• Saved entries
⁂
Definition watch_nextDelay (now : Time) (items : list Watch) : Duration :=
  let earliest := watch_earliest items in
  if IsZero earliest then maxTimerDuration else
  let delay := Sub earliest now in
  if decide (delay <= 0) then minTimerDelay
  else if decide (maxTimerDuration < delay) then maxTimerDuration
  else delay.
(** ** When a check runs the agent *)

(** The watch fires on the observation. *)
Definition changed (item : Watch) (ob : Observation) : Prop :=
  (TrimSpace (Wt_LastFingerprint item) = "" /\ Wt_FireOnStart item = true) \/
  (TrimSpace (Wt_LastFingerprint item) <> "" /\ Wt_LastFingerprint item <> Ob_Fingerprint ob).

Lemma watch_trigger_submits w runner item ob :
  let w' := (watch_trigger w runner item ob).2 in
  Q_submitted w' = Q_submitted w ++ [(Wt_ID item, watchRequest item ob)] /\ Q_items w' = Q_items w.
Proof.
  cbn zeta. unfold watch_trigger. cbn [watch_run].
  destruct (AR_Verification _); [done|]. unfold lookupVerification.
  destruct (E_verifier e) as [verify|]; [|done]. case_decide; done.
Qed.
(** however often a session is compacted, its summary stays within
    [CompactSummaryChars], the line that names the reason included, for every
    limit that leaves 43 bytes beside that line; the summary of a prompt does
    too. *)
Theorem merged_summary_fits existing incoming reason n :
  (44 + Z.of_nat (String.length (compactReasonPrefix +:+ reason)) <= n)%Z ->
  (Z.of_nat (String.length (mergeCompactSummaries existing incoming reason n)) <= n)%Z
  /\ forall s, (Z.of_nat (String.length (summaryForPrompt n s)) <= n)%Z.
Proof.
  intros Hn. assert (Hcs : forall s k, (43 <= k)%Z ->
    (Z.of_nat (String.length (compressSummaryText s (limit_of k))) <= k)%Z).
  { intros s k Hk. unfold limit_of. rewrite decide_True by lia.
    pose proof (compressSummaryText_fits s (Z.to_nat k)) as H. unfold chunk_limit in H. lia. }
  split.
  - unfold mergeCompactSummaries. cbv zeta. rewrite (decide_True (P := (0 < n)%Z)) by lia.
    set (body := compressSummaryText _ (limit_of n)). set (r := compactReasonPrefix +:+ reason) in *.
    destruct (decide (body = "")); [cbn; lia|]. set (b' := if decide _ then _ else body).
    assert (Hb : (Z.of_nat (String.length b' + 1 + String.length r) <= n)%Z).
    { unfold b'. case_decide; [|lia].
      specialize (Hcs body (n - Z.of_nat (String.length r) - 1)%Z ltac:(lia)). lia. }
    case_decide; [lia|]. rewrite !string_length_app. change (String.length nl) with 1. lia.
  - intros s. unfold summaryForPrompt. cbv zeta. case_decide; [cbn; lia|]. apply Hcs. lia.
Qed.
Definition ListEpisodes (db : SegmentDB) (sessionID : string) : SegmentError + list Episode :=
  let sessionID := TrimSpace sessionID in
  if decide (sessionID = "") then inl ErrSessionRequired
  else inr (SliceStable episode_by_number (filter (fun e => Ep_SessionID e = sessionID) (DB_Episodes db))).

Definition defaultEpisodeReason (reason : string) : string :=
  if decide (TrimSpace reason = "") then "default" else TrimSpace reason.

Definition EnsureActiveEpisode (db : SegmentDB) (sessionID reason fresh : string) (now : Time) :
    SegmentError + (SegmentDB * string) :=
  match ActiveEpisode db sessionID with
  | inl e => inl e
  | inr id => if decide (TrimSpace id <> "") then inr (db, id)
              else CreateEpisode db sessionID (defaultEpisodeReason reason) fresh now
  end.

(** ** The invariant of the tables *)

Record segment_ok (db : SegmentDB) (s : SummarySegment) : Prop := {
  ok_id : Sg_ID s <> "";
  ok_level : 1 <= Sg_Level s;
  ok_range : 0 < Sg_SeqStart s <= Sg_SeqEnd s;
  ok_times : Sg_TSStart s <= Sg_TSEnd s;
  ok_text : Sg_SummaryText s <> "" /\ Trimmed (Sg_SummaryText s);
  ok_parent : Trimmed (Sg_ParentSegmentID s);
  ok_owner : Trimmed (Sg_SessionID s) /\ Trimmed (Sg_EpisodeID s)
             /\ Sg_SessionID s <> "" /\ Sg_EpisodeID s <> "";
  ok_episode : exists e, e ∈ DB_Episodes db /\ Ep_ID e = Sg_EpisodeID s /\ Ep_SessionID e = Sg_SessionID s
}.

Record episode_ok (db : SegmentDB) (e : Episode) : Prop := {
  ep_id : TrimSpace (Ep_ID e) <> "";
  ep_session : Ep_SessionID e ∈ DB_Sessions db;
  ep_number : 1 <= Ep_SeqNum e
}.
(** A segment keeps its ID when it is adopted, and changes its parent only. *)
Lemma adopt_id cids p s : Sg_ID (adopt cids p s) = Sg_ID s.
Proof. unfold adopt. by case_decide. Qed.

Lemma set_parent_twice p q s : set_parent p (set_parent q s) = set_parent p s.
Proof. done. Qed.

Lemma adopt_loop_spec db children parent :
  Trimmed parent -> Forall (fun c => Trimmed (Sg_ID c) /\ Sg_ID c <> "" /\ Sg_ID c ∈ Sg_ID <$> DB_Segments db) children ->
  adopt_loop db children parent
  = (mkSegmentDB (DB_Sessions db) (DB_Episodes db) (adopt (Sg_ID <$> children) parent <$> DB_Segments db), None).
Proof.
  intros Hp Hc. revert db Hc. induction children as [|c rest IH]; intros db Hc; cbn [adopt_loop].
  - destruct db as [ss es segs]. cbn. do 2 f_equal. symmetry. rewrite <- (list_fmap_id segs) at 2.
    apply list_fmap_ext. intros i s _. unfold adopt. by rewrite decide_False by apply not_elem_of_nil.
  - apply Forall_cons in Hc as [(Ht & Hne & Hin) Hc]. rewrite decide_False by (by rewrite Ht).
    unfold UpdateParentSegmentID. rewrite Ht, Hp, decide_False by done.
    rewrite (proj2 (existsb_key _ _ _) Hin). rewrite IH; cbn [DB_Sessions DB_Episodes DB_Segments].
    + rewrite <- list_fmap_compose. do 2 f_equal. apply list_fmap_ext. intros i s _. unfold compose, adopt.
      rewrite fmap_cons.
      destruct (decide (Sg_ID s = Sg_ID c)) as [E|E].
      * rewrite (decide_True _ _ (P := Sg_ID s ∈ _ :: _)) by (rewrite E; by left). by case_decide.
      * destruct (decide (Sg_ID s ∈ Sg_ID <$> rest)) as [E'|E'].
        -- by rewrite decide_True by (by right).
        -- by rewrite decide_False by (by rewrite elem_of_cons; naive_solver).
    + eapply Forall_impl; [exact Hc|]. cbn beta. intros x (H1 & H2 & H3). split_and!; [done..|].
      rewrite fmap_key; [done|]. intros s. by case_decide.
Qed.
⁂
• Work item
Copy out each line of the records character for character.

• Reply to the task
Definition watch_nextDelay (now : Time) (items : list Watch) : Duration :=
  let earliest := watch_earliest items in
  if IsZero earliest then maxTimerDuration else
  let delay := Sub earliest now in
  if decide (delay <= 0) then minTimerDelay
  else if decide (maxTimerDuration < delay) then maxTimerDuration
  else delay.
(** ** When a check runs the agent *)

(** The watch fires on the observation. *)
Definition changed (item : Watch) (ob : Observation) : Prop :=
  (TrimSpace (Wt_LastFingerprint item) = "" /\ Wt_FireOnStart item = true) \/
  (TrimSpace (Wt_LastFingerprint item) <> "" /\ Wt_LastFingerprint item <> Ob_Fingerprint ob).

Lemma watch_trigger_submits w runner item ob :
  let w' := (watch_trigger w runner item ob).2 in
  Q_submitted w' = Q_submitted w ++ [(Wt_ID item, watchRequest item ob)] /\ Q_items w' = Q_items w.
Proof.
  cbn zeta. unfold watch_trigger. cbn [watch_run].
  destruct (AR_Verification _); [done|]. unfold lookupVerification.
  destruct (E_verifier e) as [verify|]; [|done]. case_decide; done.
Qed.
(** however often a session is compacted, its summary stays within
    [CompactSummaryChars], the line that names the reason included, for every
    limit that leaves 43 bytes beside that line; the summary of a prompt does
    too. *)
Theorem merged_summary_fits existing incoming reason n :
  (44 + Z.of_nat (String.length (compactReasonPrefix +:+ reason)) <= n)%Z ->
  (Z.of_nat (String.length (mergeCompactSummaries existing incoming reason n)) <= n)%Z
  /\ forall s, (Z.of_nat (String.length (summaryForPrompt n s)) <= n)%Z.
Proof.
  intros Hn. assert (Hcs : forall s k, (43 <= k)%Z ->
    (Z.of_nat (String.length (compressSummaryText s (limit_of k))) <= k)%Z).
  { intros s k Hk. unfold limit_of. rewrite decide_True by lia.
    pose proof (compressSummaryText_fits s (Z.to_nat k)) as H. unfold chunk_limit in H. lia. }
  split.
  - unfold mergeCompactSummaries. cbv zeta. rewrite (decide_True (P := (0 < n)%Z)) by lia.
    set (body := compressSummaryText _ (limit_of n)). set (r := compactReasonPrefix +:+ reason) in *.
    destruct (decide (body = "")); [cbn; lia|]. set (b' := if decide _ then _ else body).
    assert (Hb : (Z.of_nat (String.length b' + 1 + String.length r) <= n)%Z).
    { unfold b'. case_decide; [|lia].
      specialize (Hcs body (n - Z.of_nat (String.length r) - 1)%Z ltac:(lia)). lia. }
    case_decide; [lia|]. rewrite !string_length_app. change (String.length nl) with 1. lia.
  - intros s. unfold summaryForPrompt. cbv zeta. case_decide; [cbn; lia|]. apply Hcs. lia.
Qed.
Definition ListEpisodes (db : SegmentDB) (sessionID : string) : SegmentError + list Episode :=
  let sessionID := TrimSpace sessionID in
  if decide (sessionID = "") then inl ErrSessionRequired
  else inr (SliceStable episode_by_number (filter (fun e => Ep_SessionID e = sessionID) (DB_Episodes db))).

Definition defaultEpisodeReason (reason : string) : string :=
  if decide (TrimSpace reason = "") then "default" else TrimSpace reason.

Definition EnsureActiveEpisode (db : SegmentDB) (sessionID reason fresh : string) (now : Time) :
    SegmentError + (SegmentDB * string) :=
  match ActiveEpisode db sessionID with
  | inl e => inl e
  | inr id => if decide (TrimSpace id <> "") then inr (db, id)
              else CreateEpisode db sessionID (defaultEpisodeReason reason) fresh now
  end.

(** ** The invariant of the tables *)

Record segment_ok (db : SegmentDB) (s : SummarySegment) : Prop := {
  ok_id : Sg_ID s <> "";
  ok_level : 1 <= Sg_Level s;
  ok_range : 0 < Sg_SeqStart s <= Sg_SeqEnd s;
  ok_times : Sg_TSStart s <= Sg_TSEnd s;
  ok_text : Sg_SummaryText s <> "" /\ Trimmed (Sg_SummaryText s);
  ok_parent : Trimmed (Sg_ParentSegmentID s);
  ok_owner : Trimmed (Sg_SessionID s) /\ Trimmed (Sg_EpisodeID s)
             /\ Sg_SessionID s <> "" /\ Sg_EpisodeID s <> "";
  ok_episode : exists e, e ∈ DB_Episodes db /\ Ep_ID e = Sg_EpisodeID s /\ Ep_SessionID e = Sg_SessionID s
}.

Record episode_ok (db : SegmentDB) (e : Episode) : Prop := {
  ep_id : TrimSpace (Ep_ID e) <> "";
  ep_session : Ep_SessionID e ∈ DB_Sessions db;
  ep_number : 1 <= Ep_SeqNum e
}.
(** A segment keeps its ID when it is adopted, and changes its parent only. *)
Lemma adopt_id cids p s : Sg_ID (adopt cids p s) = Sg_ID s.
Proof. unfold adopt. by case_decide. Qed.

Lemma set_parent_twice p q s : set_parent p (set_parent q s) = set_parent p s.
Proof. done. Qed.

Lemma adopt_loop_spec db children parent :
  Trimmed parent -> Forall (fun c => Trimmed (Sg_ID c) /\ Sg_ID c <> "" /\ Sg_ID c ∈ Sg_ID <$> DB_Segments db) children ->
  adopt_loop db children parent
  = (mkSegmentDB (DB_Sessions db) (DB_Episodes db) (adopt (Sg_ID <$> children) parent <$> DB_Segments db), None).
Proof.
  intros Hp Hc. revert db Hc. induction children as [|c rest IH]; intros db Hc; cbn [adopt_loop].
  - destruct db as [ss es segs]. cbn. do 2 f_equal. symmetry. rewrite <- (list_fmap_id segs) at 2.
    apply list_fmap_ext. intros i s _. unfold adopt. by rewrite decide_False by apply not_elem_of_nil.
  - apply Forall_cons in Hc as [(Ht & Hne & Hin) Hc]. rewrite decide_False by (by rewrite Ht).
    unfold UpdateParentSegmentID. rewrite Ht, Hp, decide_False by done.
    rewrite (proj2 (existsb_key _ _ _) Hin). rewrite IH; cbn [DB_Sessions DB_Episodes DB_Segments].
    + rewrite <- list_fmap_compose. do 2 f_equal. apply list_fmap_ext. intros i s _. unfold compose, adopt.
      rewrite fmap_cons.
      destruct (decide (Sg_ID s = Sg_ID c)) as [E|E].
      * rewrite (decide_True _ _ (P := Sg_ID s ∈ _ :: _)) by (rewrite E; by left). by case_decide.
      * destruct (decide (Sg_ID s ∈ Sg_ID <$> rest)) as [E'|E'].
        -- by rewrite decide_True by (by right).
        -- by rewrite decide_False by (by rewrite elem_of_cons; naive_solver).
    + eapply Forall_impl; [exact Hc|]. cbn beta. intros x (H1 & H2 & H3). split_and!; [done..|].
      rewrite fmap_key; [done|]. intros s. by case_decide.
Qed.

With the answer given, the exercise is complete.